[Records from a dataset]
◇ ◇ ◇ ◇

(** ** State access *)

Definition set_conn (c : ConnManager.Manager) (n : Node) : Node :=
  {| config := config n; conn := c; strm := strm n; eventDispatch := eventDispatch n; dispatched := dispatched n; hub := hub n;
     messages := messages n; trackers := trackers n; next_tracker := next_tracker n; peerStats := peerStats n;
     flowControllers := flowControllers n; handlers := handlers n; started := started n |}.
Definition set_strm (m : StreamManager.Manager) (n : Node) : Node :=
  {| config := config n; conn := conn n; strm := m; eventDispatch := eventDispatch n; dispatched := dispatched n; hub := hub n;
     messages := messages n; trackers := trackers n; next_tracker := next_tracker n; peerStats := peerStats n;
     flowControllers := flowControllers n; handlers := handlers n; started := started n |}.
Definition set_dispatch (d : Dispatcher.Dispatcher) (k : nat) (n : Node) : Node :=
  {| config := config n; conn := conn n; strm := strm n; eventDispatch := d; dispatched := k; hub := hub n;
     messages := messages n; trackers := trackers n; next_tracker := next_tracker n; peerStats := peerStats n;
     flowControllers := flowControllers n; handlers := handlers n; started := started n |}.
Definition set_hub (h : Subscriptions.hub) (n : Node) : Node :=
  {| config := config n; conn := conn n; strm := strm n; eventDispatch := eventDispatch n; dispatched := dispatched n; hub := h;
     messages := messages n; trackers := trackers n; next_tracker := next_tracker n; peerStats := peerStats n;
     flowControllers := flowControllers n; handlers := handlers n; started := started n |}.
Definition set_messages (c : Chan.chan IncomingMessage) (n : Node) : Node :=
  {| config := config n; conn := conn n; strm := strm n; eventDispatch := eventDispatch n; dispatched := dispatched n; hub := hub n;
     messages := c; trackers := trackers n; next_tracker := next_tracker n; peerStats := peerStats n;
     flowControllers := flowControllers n; handlers := handlers n; started := started n |}.
Definition set_stats (ts : gmap nat PeerStatsTracker) (k : nat) (ps : gmap string nat) (n : Node) : Node :=
  {| config := config n; conn := conn n; strm := strm n; eventDispatch := eventDispatch n; dispatched := dispatched n; hub := hub n;
     messages := messages n; trackers := ts; next_tracker := k; peerStats := ps;
     flowControllers := flowControllers n; handlers := handlers n; started := started n |}.
Definition set_flows (fs : gmap string Controller) (n : Node) : Node :=
  {| config := config n; conn := conn n; strm := strm n; eventDispatch := eventDispatch n; dispatched := dispatched n; hub := hub n;
     messages := messages n; trackers := trackers n; next_tracker := next_tracker n; peerStats := peerStats n;
     flowControllers := fs; handlers := handlers n; started := started n |}.
Definition set_handlers (hs : gmap string handler) (n : Node) : Node :=
  {| config := config n; conn := conn n; strm := strm n; eventDispatch := eventDispatch n; dispatched := dispatched n; hub := hub n;
     messages := messages n; trackers := trackers n; next_tracker := next_tracker n; peerStats := peerStats n;
     flowControllers := flowControllers n; handlers := hs; started := started n |}.
Definition set_started (b : bool) (n : Node) : Node :=
  {| config := config n; conn := conn n; strm := strm n; eventDispatch := eventDispatch n; dispatched := dispatched n; hub := hub n;
     messages := messages n; trackers := trackers n; next_tracker := next_tracker n; peerStats := peerStats n;
     flowControllers := flowControllers n; handlers := handlers n; started := b |}.

(** [n.ctx.Err() != nil] *)
Definition ctx_done (n : Node) : bool := stopped (hub n).

(** ** The environment and the goroutines *)

Inductive query :=
| QConn (q : ConnManager.query (A := Multiaddr))
| QStrm (q : Streams.query)
| QHub (q : Subscriptions.query)
| QIO                                    (** the system calls of one method of the address book *)
| QWait (name : string) (waitCh : nat)   (** [select]: the caller's context, or the channel closed *)
| QPick                                  (** which ready case a [select] takes *)
| QReset (stream : nat)                  (** [stream.Reset] *)
| QHostClose.                            (** [host.Close] *)

Definition answer (q : query) : Type :=
  match q with
  | QConn q => ConnManager.answer q
  | QStrm q => Streams.answer q
  | QHub q => Subscriptions.answer q
  | QIO => io_op → option error
  | QWait _ _ | QReset _ | QHostClose => option error
  | QPick => bool
  end.
(* ===== verification/NodeRefinement.v ===== *)
(** * The node refines its components

    Every execution of a node, looked at through its connection manager, is an
    execution of the manager as [ConnManager] models it, and likewise for the
    stream manager: what holds of the managers in every interleaving holds
    inside the node, whatever the node's other parts do meanwhile. *)

From S2P Require Import Prelude Errors ConnState Config Validation Version Flow Dispatcher Interfaces Storage AddressBook Heap Crypto CryptoModule Peer Proc RelyGuarantee Compose Subscriptions Stats Streams StreamManager StreamInvariant ConnManager ConnInvariant Node.

Section Common.
Context `{Libp2p} `{CryptoLib} `{Unicode}.

(** Code of one part leaves the others alone. *)
Lemma sm_respects {X} (m : prog (S := StreamManager.Manager) (P := StreamManager.proc) (Q := Streams.query) (R := Streams.answer) X)
    (T : Node → Node → Prop) :
  (∀ n s, T n (set_strm s n)) → respects T (sm m).
Proof. intros HT. apply respects_translate. eapply respects_embed; [| apply (respects_any m)]. intros s n _. apply HT. Qed.
Lemma cm_respects {X} (m : prog (S := ConnManager.Manager) (P := ConnManager.proc) (Q := ConnManager.query (A := Multiaddr)) (R := ConnManager.answer) X)
    (T : Node → Node → Prop) :
  (∀ n s, T n (set_conn s n)) → respects T (cm m).
Proof. intros HT. apply respects_translate. eapply respects_embed; [| apply (respects_any m)]. intros s n _. apply HT. Qed.
Lemma hb_respects {X} (m : prog (S := Subscriptions.hub) (P := Subscriptions.proc) (Q := Subscriptions.query) (R := Subscriptions.answer) X)
    (T : Node → Node → Prop) :
  (∀ n s, T n (set_hub s n)) → respects T (hb m).
Proof. intros HT. apply respects_translate. eapply respects_embed; [| apply (respects_any m)]. intros s n _. apply HT. Qed.
(** C16. A peer that is connected and whose handshake timeout runs, and a public
    key a key can be derived from: completing the handshake succeeds and starts
    nothing, each of the given names is established with the derived key and
    has its handler, the connection is established with the key and without a
    timeout, the timeout's timer is stopped and its context cancelled, and one
    event tells of it. *)
Theorem handshake_completes `{Libp2p} `{CryptoLaws} `{Unicode} (ans : ∀ q, Node.answer q) n p pub x X kb names c pc t :
  started n = true → ValidateStreamNames names (MaxStreamNameLength (Node.config n)) = None → names ≠ [] →
  can_derive n pub x X kb →
  shaking (conn n) p c pc → Peer.State pc = StateConnected → HandshakeTimer pc = Some t → HandshakeCancel pc = Some t →
  let o := run ans (CompleteHandshake p (Some pub) names) n in let n' := final o in
  let k := next (keys (mrt (conn n))) in
  value o = None ∧ spawned o = []
  ∧ (∀ name, name ∈ names → established (strm n') p name kb ∧ handlers n' !! StreamProtocolID name = Some (HStream name))
  ∧ conns (conn n')
    = <[c := set_state StateEstablished (Peer.clock (mrt (conn n))) (set_timer None None (set_key (Some k) pc))]> (conns (conn n))
  ∧ deref (keys (mrt (conn n'))) k = kb
  ∧ timers (mrt (conn n')) = alter cancel_timeout t (alter stop_timer t (timers (mrt (conn n))))
  ∧ emitted (conn n')
    = add_if (has_events (conn n)) (emitted (conn n)) (ConnBehaviour.event (conn n) p StateEstablished None).
Proof.
  intros Hs Hv Hne Hd Hsh Hst Ht Hc. cbv zeta.
  destruct (handshake_runs ans n p pub x X kb names c pc t Hs Hv Hne Hd Hsh Hst Ht Hc) as (R1 & R2 & R3 & R4 & R5 & R6 & R7 & _).
  by split_and!.
Qed.

(** ** The handler of handshake streams *)

#[local] Arguments put : simpl never.
#[local] Arguments ensure : simpl never.

Section Hijack.
Context `{Libp2p} `{CryptoLib} `{Unicode}.

Lemma ensure_other {A} p q (mm : gmap string (gmap string A)) : q ≠ p → ensure p mm !! q = mm !! q.
Proof. intros Hq. unfold ensure. destruct (mm !! p); [done |]. by apply lookup_insert_ne. Qed.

◇ ◇ ◇ ◇

**Exercise**
Pull out every line holding "never" from the records above, and copy it.

**Completed task**
#[local] Arguments put : simpl never.
#[local] Arguments ensure : simpl never.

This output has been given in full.